Data Science, Machine Learning, and BI are buzz words these days. It is a specialized profile and requires blended knowledge of Mathematics, programming, and database. And with the advent of technology, we have multiple options available for data analytics and visualization. But most of these tools come at a high cost and require time to get hang of it.
Not all of us can become data scientists because not all of us aspired to be one.
In an organization, only a handful of people work in such specialized roles. In contrast, most of the population performs some form of analysis and present their findings and recommendations. And their primary tool for this is Excel.
So, how capable Excel is in comparison to more advanced tools like Power BI or Tableau?
Any data analysis process goes through the following stages:
Extract, transform and compile data
Summarizing and visualizing data
Share & publish results
Let us evaluate how useful Excel can be in these aspects.
Extract, Transform & Compile
With Office 2013, Microsoft introduced Power Query, an ETL (Extract, Transform, Load) tool in Excel. It is a blend of Excel formulas and VBA codes, but super easy to learn and implement.
The modern Excel can connect to multiple data sources which include other Excel files, CSV, SQL servers, SQL Server Analysis Services, websites, and more:
What can we do with Power Query? We can:
In any analysis, most of the time and effort goes into data cleaning and transformations. Power Query does all the heavy lifting. We can automate the entire data ETL process, and that too without writing a single line of code.
You may refer to the following articles:
Power Query offers no code/low code capabilities for cleaning up data, and it does not have the limitation for the number of records, as Excel has. In other words, Power Query is capable of handling data tables with over a million rows.
Additionally, we can use Flash Fill for data transformation and that too without applying any formula
Along with the Power Query, Excel got its data modeling feature: Power Pivot. It is like the regular pivot table in excel but on steroids. We can perform some advanced data modeling capabilities like working with relational tables and writing complex business logic using DAX.
DAX, also known as Data Analytics eXpressions, is the formula language of the Tabular model of SQL Server Analysis Services, Power BI and Power Pivot. For more details, please refer to the following article:
Just like the Power Query, the restriction of million rows in Excel does not apply here. So, I can connect with multiple data sources, and I can do some advanced data modeling using Power Query and Power Pivot.
In a nutshell:
You may refer to the following article on getting started with Power Pivot:
Since, Power Query and DAX are the building blocks of Power BI, learning and practicing them in Excel has an added advantage.

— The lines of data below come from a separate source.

(** X24.  A line that is none of the commands changes nothing but the
    transmit buffer.  Its reply (the transmit buffer having room for 63
    bytes) is ERROR:UNKNOWN_CMD: followed by the line and a newline when
    the line has at most 44 characters; a longer line is echoed up to its
    45th character and the reply then has no newline, the 64-character
    reply buffer being full. *)
Theorem unknown_command_reply (s : command_layer_t) (w : list Z) :
  trim_trailing w = w ->
  (length w <= 63)%nat ->
  w <> cstr "START" -> w <> cstr "STOP" -> w <> cstr "STATUS" ->
  take 13 w <> cstr "SET_INT_TIME:" ->
  rb_wf (tx_ring_buffer (usb s)) ->
  63 <= ring_buffer_free_space (tx_ring_buffer (usb s)) ->
  let s' := parse_and_execute_command s w in
  replies s'
  = replies s
      ++ (if (length w <=? 44)%nat then cstr "ERROR:UNKNOWN_CMD:" ++ w ++ [LF]
          else cstr "ERROR:UNKNOWN_CMD:" ++ take 45 w)
  /\ acquisition_state s' = acquisition_state s
  /\ integration_time_us s' = integration_time_us s
  /\ htim5 s' = htim5 s.
Proof.
  intros Htrim Hlen Hstart Hstop Hstatus Hset Hwf Hroom. cbv zeta.
  unfold parse_and_execute_command. cbv zeta.
  change (Z.to_nat (CMD_BUFFER_SIZE - 1)) with 63%nat.
  rewrite (take_ge w) by lia. rewrite Htrim.
  rewrite !bool_decide_eq_false_2 by assumption.
  set (text := cstr "ERROR:UNKNOWN_CMD:" ++ w ++ [LF]).
  assert (Hreply : snprintf 64 text
                   = if (length w <=? 44)%nat
                     then cstr "ERROR:UNKNOWN_CMD:" ++ w ++ [LF]
                     else cstr "ERROR:UNKNOWN_CMD:" ++ take 45 w).
  { unfold snprintf, text. change (Z.to_nat (64 - 1)) with (18 + 45)%nat.
    rewrite take_app_add' by reflexivity.
    destruct (Nat.leb_spec (length w) 44) as [Hshort | Hlong].
    - rewrite take_ge by (rewrite length_app; cbn [length]; lia). reflexivity.
    - rewrite take_app_le by lia. reflexivity. }
  rewrite Hreply.
  split; [| repeat split].
  apply CommandFacts.send_response_queued; [exact Hwf |].
  destruct (Nat.leb_spec (length w) 44) as [Hshort | Hlong]; cbv beta iota; unfold text;
    rewrite !length_app; change (length (cstr "ERROR:UNKNOWN_CMD:")) with 18%nat;
    [cbn [length] | rewrite length_take]; lia.
Qed.

Lemma unknown_command_reply_witness :
  replies (parse_and_execute_command booted (repeat 88 50))
  = replies booted ++ cstr "ERROR:UNKNOWN_CMD:" ++ repeat 88 45.
Proof.
  assert (Htrim : trim_trailing (repeat 88 50) = repeat 88 50) by reflexivity.
  assert (Hlen : (length (repeat 88 50) <= 63)%nat) by (vm_compute; lia).
  assert (H1 : repeat 88 50 <> cstr "START") by discriminate.
  assert (H2 : repeat 88 50 <> cstr "STOP") by discriminate.
  assert (H3 : repeat 88 50 <> cstr "STATUS") by discriminate.
  assert (H4 : take 13 (repeat 88 50) <> cstr "SET_INT_TIME:") by discriminate.
  assert (Hwf : rb_wf (tx_ring_buffer (usb booted)))
    by (vm_compute; repeat split; reflexivity || discriminate).
  assert (Hroom : 63 <= ring_buffer_free_space (tx_ring_buffer (usb booted)))
    by (vm_compute; discriminate).
  exact (proj1 (unknown_command_reply booted (repeat 88 50)
                  Htrim Hlen H1 H2 H3 H4 Hwf Hroom)).
Defined.
(** * PubNub provisioning scripts: a shallow embedding

    The repository holds three Python scripts:

    - [create_pubnub_resources.py] : create an app, create a keyset under it,
      write the two keys to [.env];
    - [setup-pubnub.py] : the same pipeline against another schema of the
      remote API, writing to an absolute path;
    - [test-api-endpoints.py] : a diagnostic loop probing five endpoints.

    The scripts are straight-line effectful code: they print, issue HTTP
    requests, raise and catch exceptions, call [sys.exit] and write one file.
    They are embedded as computations of a state-and-exception monad [py]
    over a [world] holding the remote platform (a function giving the reply
    to each request), the disk, and the logs of what was sent, opened and
    printed.

    Conventions.  A Python [str] is a [string] whose elements stand for its
    characters.  Python's [None] is [VNone]; a [float] is kept only through
    what the scripts can observe of it, its truth value and its [str()]. *)

From Stdlib Require Import Ascii.
From stdpp Require Import gmap strings list fin_maps pretty.

Open Scope Z_scope.
#[local] Set Warnings "-register-all".

(** ** Python values *)

(** The objects that [response.json()] can return and that the scripts put
    in request bodies.  A [dict] keeps its items in insertion order. *)
Inductive value : Type :=
| VNone
| VBool (b : bool)
| VInt (n : Z)
| VFloat (zero : bool) (shown : string)
| VStr (s : string)
| VList (items : list value)
| VDict (fields : list (string * value)).

(** [bool(v)], the test behind [if v], [not v] and [a and b]. *)
Definition truthy (v : value) : bool :=
  match v with
  | VNone => false
  | VBool b => b
  | VInt n => negb (n =? 0)
  | VFloat zero _ => negb zero
  | VStr s => negb (String.eqb s "")
  | VList items => match items with [] => false | _ => true end
  | VDict fields => match fields with [] => false | _ => true end
  end.

(** [type(v).__name__], as it appears in an [AttributeError]. *)
Definition type_name (v : value) : string :=
  match v with
  | VNone => "NoneType"
  | VBool _ => "bool"
  | VInt _ => "int"
  | VFloat _ _ => "float"
  | VStr _ => "str"
  | VList _ => "list"
  | VDict _ => "dict"
  end.

(** Lookup in a [dict]: the entry of key [k], if any. *)
Fixpoint dict_lookup (k : string) (fields : list (string * value)) : option value :=
  match fields with
  | [] => None
  | (k', v) :: rest => if String.eqb k' k then Some v else dict_lookup k rest
  end.

(** [d.get(k)] on a dict: the entry, or [None]. *)
Definition dict_get (k : string) (fields : list (string * value)) : value :=
  match dict_lookup k fields with
  | Some v => v
  | None => VNone
  end.

(** *** [repr] and [str] *)

Definition newline : string := String "010"%char EmptyString.
Definition squote : ascii := "039"%char.
Definition dquote : ascii := "034"%char.
Definition backslash : ascii := "092"%char.

Fixpoint occurs (c : ascii) (s : string) : bool :=
  match s with
  | EmptyString => false
  | String c' s' => Ascii.eqb c c' || occurs c s'
  end.

Definition hex_digit (n : N) : ascii :=
  if (n <? 10)%N then ascii_of_N (48 + n) else ascii_of_N (87 + n).

Definition hex_escape (c : ascii) : string :=
  let n := N_of_ascii c in
  String backslash (String "x" (String (hex_digit (n / 16)) (String (hex_digit (n mod 16)) EmptyString))).

(** Characters that [repr] of a [str] writes as [\xhh]: the control
    characters, and above ASCII those that are not printable. *)
Definition unprintable (c : ascii) : bool :=
  let n := N_of_ascii c in
  ((n <? 32) || (n =? 127) || ((128 <=? n) && (n <=? 160)) || (n =? 173))%N.

Definition repr_char (quote c : ascii) : string :=
  if Ascii.eqb c quote || Ascii.eqb c backslash then String backslash (String c EmptyString)
  else if Ascii.eqb c "009" then String backslash "t"
  else if Ascii.eqb c "010" then String backslash "n"
  else if Ascii.eqb c "013" then String backslash "r"
  else if unprintable c then hex_escape c
  else String c EmptyString.

Fixpoint repr_chars (quote : ascii) (s : string) : string :=
  match s with
  | EmptyString => EmptyString
  | String c s' => repr_char quote c +:+ repr_chars quote s'
  end.

(** [repr] of a [str]: single quotes, unless the text has a single quote
    and no double quote. *)
Definition repr_str (s : string) : string :=
  let quote := if occurs squote s && negb (occurs dquote s) then dquote else squote in
  String quote (repr_chars quote s +:+ String quote EmptyString).

(** [", ".join(parts)] *)
Fixpoint join_comma (parts : list string) : string :=
  match parts with
  | [] => ""
  | [p] => p
  | p :: rest => p +:+ ", " +:+ join_comma rest
  end.

Fixpoint py_repr (v : value) : string :=
  match v with
  | VNone => "None"
  | VBool true => "True"
  | VBool false => "False"
  | VInt n => pretty n
  | VFloat _ shown => shown
  | VStr s => repr_str s
  | VList items => "[" +:+ join_comma (map py_repr items) +:+ "]"
  | VDict fields =>
      "{" +:+ join_comma (map (fun kv => repr_str (fst kv) +:+ ": " +:+ py_repr (snd kv)) fields) +:+ "}"
  end.

(** [str(v)], which is what an f-string field [{v}] inserts. *)
Definition py_str (v : value) : string :=
  match v with
  | VStr s => s
  | _ => py_repr v
  end.

(** [s * n] on a [str]. *)
Fixpoint str_mul (s : string) (n : nat) : string :=
  match n with
  | O => ""
  | S n' => s +:+ str_mul s n'
  end.

(** [s[:n]] *)
Definition str_prefix (n : nat) (s : string) : string := String.substring 0 n s.

(** ** HTTP requests and responses *)

Inductive http_method : Type := GET | POST.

A typical BI or data analysis process has the following stages:
Using pivot, Power Pivot, and native Excel formulas, we can easily do the descriptive and diagnostic analytics, but what about predictive and prescriptive?
The answer is: Analysis Tool pack & Solver Add-in
Analysis ToolPak has most of the statistical tests including ANOVA, Linear Regression
The Solver is suitable to run “what-if” scenarios. It can solve complex scenarios with multiple constraints within seconds using different solver algorithms.
A separate article will cover this in detail.
Along with this, Excel has an inbuilt Forecast sheet, which we can use for Time Series forecasting.
Summarizing & Visualizing Data
This one is straightforward. We all have been using MS Excel for this purpose for a long time now. For summarizing, the pivot table has been the obvious choice as it has the capability of performing multiple calculations without writing any formulas. You may refer to the following articles on pivot tables:
When combined with the data modeling capabilities of Power Pivot, we can build robust business models.
Apart from pivots, Microsoft 365 has introduced Ideas. It is a mix of machine learning and artificial intelligence capabilities in Excel. Refer to the following article on Ideas:
Graphs in Excel has evolved with time. Along with the regular bar, column & pie charts, Excel has included statistical charts like histogram, box plots, Pareto charts. A few alternative visualizations like a waterfall, treemap, sunburst, and funnel charts, make it a comprehensive package.
I have worked on Power BI, Tableau, Python, R. The ease of customizing a graph in Excel is way ahead than any of these tools.
Share & Publish Reports
How easy is it to share a report or dashboard prepared on Excel? I don’t think we need an article for this point. Excel spreadsheets are easily the most common way of sharing data and insights. It is still the most convenient way to create dashboards and share them with a broader audience.
The best thing about Excel is that it is super easy to work & learn. There are a plethora of learning materials available online and easy to do the knowledge transfer.
If it is not big data, Excel is an excellent tool to master the concepts of analytics and visualization. It may lack the level of interactivity, but it still a worthy contender and the first choice for a budding data enthusiast.